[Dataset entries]
========================
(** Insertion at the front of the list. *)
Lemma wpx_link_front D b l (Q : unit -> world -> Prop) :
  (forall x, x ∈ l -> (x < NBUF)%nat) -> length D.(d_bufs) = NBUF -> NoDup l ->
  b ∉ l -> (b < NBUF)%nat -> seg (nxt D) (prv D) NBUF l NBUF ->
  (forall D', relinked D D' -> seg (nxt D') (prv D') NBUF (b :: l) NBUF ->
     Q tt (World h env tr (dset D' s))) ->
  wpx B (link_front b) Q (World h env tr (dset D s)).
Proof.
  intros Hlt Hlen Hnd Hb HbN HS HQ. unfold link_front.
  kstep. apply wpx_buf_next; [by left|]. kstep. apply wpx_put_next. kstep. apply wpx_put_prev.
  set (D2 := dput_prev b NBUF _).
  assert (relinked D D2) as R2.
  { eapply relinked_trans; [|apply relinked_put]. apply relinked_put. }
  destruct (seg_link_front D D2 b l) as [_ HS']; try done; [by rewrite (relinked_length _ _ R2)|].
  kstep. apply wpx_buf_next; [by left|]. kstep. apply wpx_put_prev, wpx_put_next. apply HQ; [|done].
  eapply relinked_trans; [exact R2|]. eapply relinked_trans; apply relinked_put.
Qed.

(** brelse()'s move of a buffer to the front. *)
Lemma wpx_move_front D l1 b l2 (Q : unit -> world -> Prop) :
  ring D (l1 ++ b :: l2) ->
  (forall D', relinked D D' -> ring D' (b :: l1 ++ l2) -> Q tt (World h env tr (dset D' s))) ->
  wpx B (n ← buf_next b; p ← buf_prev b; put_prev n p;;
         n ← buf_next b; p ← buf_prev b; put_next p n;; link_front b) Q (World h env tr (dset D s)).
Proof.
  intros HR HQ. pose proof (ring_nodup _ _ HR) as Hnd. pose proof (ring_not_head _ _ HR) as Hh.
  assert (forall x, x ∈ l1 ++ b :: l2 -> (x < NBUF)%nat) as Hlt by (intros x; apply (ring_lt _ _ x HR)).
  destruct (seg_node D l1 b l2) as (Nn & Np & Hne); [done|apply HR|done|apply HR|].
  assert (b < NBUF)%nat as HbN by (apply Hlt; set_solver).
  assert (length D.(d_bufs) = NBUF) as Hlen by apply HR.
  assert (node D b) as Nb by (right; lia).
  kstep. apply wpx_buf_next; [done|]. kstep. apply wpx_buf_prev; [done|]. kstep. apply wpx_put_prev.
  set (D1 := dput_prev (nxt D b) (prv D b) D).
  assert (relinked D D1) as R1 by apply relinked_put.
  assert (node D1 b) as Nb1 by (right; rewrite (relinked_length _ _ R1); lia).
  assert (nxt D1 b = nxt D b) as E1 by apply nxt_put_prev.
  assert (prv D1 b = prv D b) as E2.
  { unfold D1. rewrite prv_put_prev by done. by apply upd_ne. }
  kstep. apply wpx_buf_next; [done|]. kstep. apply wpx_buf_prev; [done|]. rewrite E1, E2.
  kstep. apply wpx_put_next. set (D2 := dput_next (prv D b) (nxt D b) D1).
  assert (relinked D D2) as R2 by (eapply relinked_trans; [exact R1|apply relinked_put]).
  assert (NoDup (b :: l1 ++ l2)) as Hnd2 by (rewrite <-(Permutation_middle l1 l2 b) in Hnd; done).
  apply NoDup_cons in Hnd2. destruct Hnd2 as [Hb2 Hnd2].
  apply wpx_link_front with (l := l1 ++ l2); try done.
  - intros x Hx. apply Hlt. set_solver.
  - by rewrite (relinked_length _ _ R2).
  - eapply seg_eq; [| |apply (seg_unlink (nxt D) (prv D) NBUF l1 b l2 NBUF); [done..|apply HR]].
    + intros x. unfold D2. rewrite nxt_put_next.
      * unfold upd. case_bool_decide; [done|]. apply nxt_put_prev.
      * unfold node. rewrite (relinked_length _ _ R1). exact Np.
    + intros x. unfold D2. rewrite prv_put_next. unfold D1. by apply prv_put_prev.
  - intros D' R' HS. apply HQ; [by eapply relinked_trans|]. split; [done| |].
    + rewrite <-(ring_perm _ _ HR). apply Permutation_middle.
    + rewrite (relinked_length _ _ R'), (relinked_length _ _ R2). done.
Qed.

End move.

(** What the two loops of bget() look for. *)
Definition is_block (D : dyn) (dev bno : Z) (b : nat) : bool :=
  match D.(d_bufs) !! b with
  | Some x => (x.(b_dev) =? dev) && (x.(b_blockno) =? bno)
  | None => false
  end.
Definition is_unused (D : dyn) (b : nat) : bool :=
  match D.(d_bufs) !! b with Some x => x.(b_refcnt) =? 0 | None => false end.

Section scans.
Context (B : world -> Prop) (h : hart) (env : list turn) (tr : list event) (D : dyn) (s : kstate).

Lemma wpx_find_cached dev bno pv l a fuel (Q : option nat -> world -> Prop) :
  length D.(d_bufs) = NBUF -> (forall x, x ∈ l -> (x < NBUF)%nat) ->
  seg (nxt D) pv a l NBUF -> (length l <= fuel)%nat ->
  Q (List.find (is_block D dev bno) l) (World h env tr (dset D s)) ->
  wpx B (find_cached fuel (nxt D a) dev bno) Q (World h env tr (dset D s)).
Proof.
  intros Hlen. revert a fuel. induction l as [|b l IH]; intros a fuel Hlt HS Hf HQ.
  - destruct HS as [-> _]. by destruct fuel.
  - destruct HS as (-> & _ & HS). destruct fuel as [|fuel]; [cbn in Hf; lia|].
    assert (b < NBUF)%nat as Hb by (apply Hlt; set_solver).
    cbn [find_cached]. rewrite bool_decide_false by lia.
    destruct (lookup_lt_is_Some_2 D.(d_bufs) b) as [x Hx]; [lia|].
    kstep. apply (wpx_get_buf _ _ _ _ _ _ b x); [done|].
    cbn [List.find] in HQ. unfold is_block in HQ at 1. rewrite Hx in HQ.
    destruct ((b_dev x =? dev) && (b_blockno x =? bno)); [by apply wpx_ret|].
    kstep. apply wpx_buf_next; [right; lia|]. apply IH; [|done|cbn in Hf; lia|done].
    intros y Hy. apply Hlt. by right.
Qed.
========================
Restate word for word the lines running from the line that holds "(x.(b_blockno) =? bno)" to the final line of the entries.

  | Some x => (x.(b_dev) =? dev) && (x.(b_blockno) =? bno)
  | None => false
  end.
Definition is_unused (D : dyn) (b : nat) : bool :=
  match D.(d_bufs) !! b with Some x => x.(b_refcnt) =? 0 | None => false end.

Section scans.
Context (B : world -> Prop) (h : hart) (env : list turn) (tr : list event) (D : dyn) (s : kstate).

Lemma wpx_find_cached dev bno pv l a fuel (Q : option nat -> world -> Prop) :
  length D.(d_bufs) = NBUF -> (forall x, x ∈ l -> (x < NBUF)%nat) ->
  seg (nxt D) pv a l NBUF -> (length l <= fuel)%nat ->
  Q (List.find (is_block D dev bno) l) (World h env tr (dset D s)) ->
  wpx B (find_cached fuel (nxt D a) dev bno) Q (World h env tr (dset D s)).
Proof.
  intros Hlen. revert a fuel. induction l as [|b l IH]; intros a fuel Hlt HS Hf HQ.
  - destruct HS as [-> _]. by destruct fuel.
  - destruct HS as (-> & _ & HS). destruct fuel as [|fuel]; [cbn in Hf; lia|].
    assert (b < NBUF)%nat as Hb by (apply Hlt; set_solver).
    cbn [find_cached]. rewrite bool_decide_false by lia.
    destruct (lookup_lt_is_Some_2 D.(d_bufs) b) as [x Hx]; [lia|].
    kstep. apply (wpx_get_buf _ _ _ _ _ _ b x); [done|].
    cbn [List.find] in HQ. unfold is_block in HQ at 1. rewrite Hx in HQ.
    destruct ((b_dev x =? dev) && (b_blockno x =? bno)); [by apply wpx_ret|].
    kstep. apply wpx_buf_next; [right; lia|]. apply IH; [|done|cbn in Hf; lia|done].
    intros y Hy. apply Hlt. by right.
Qed.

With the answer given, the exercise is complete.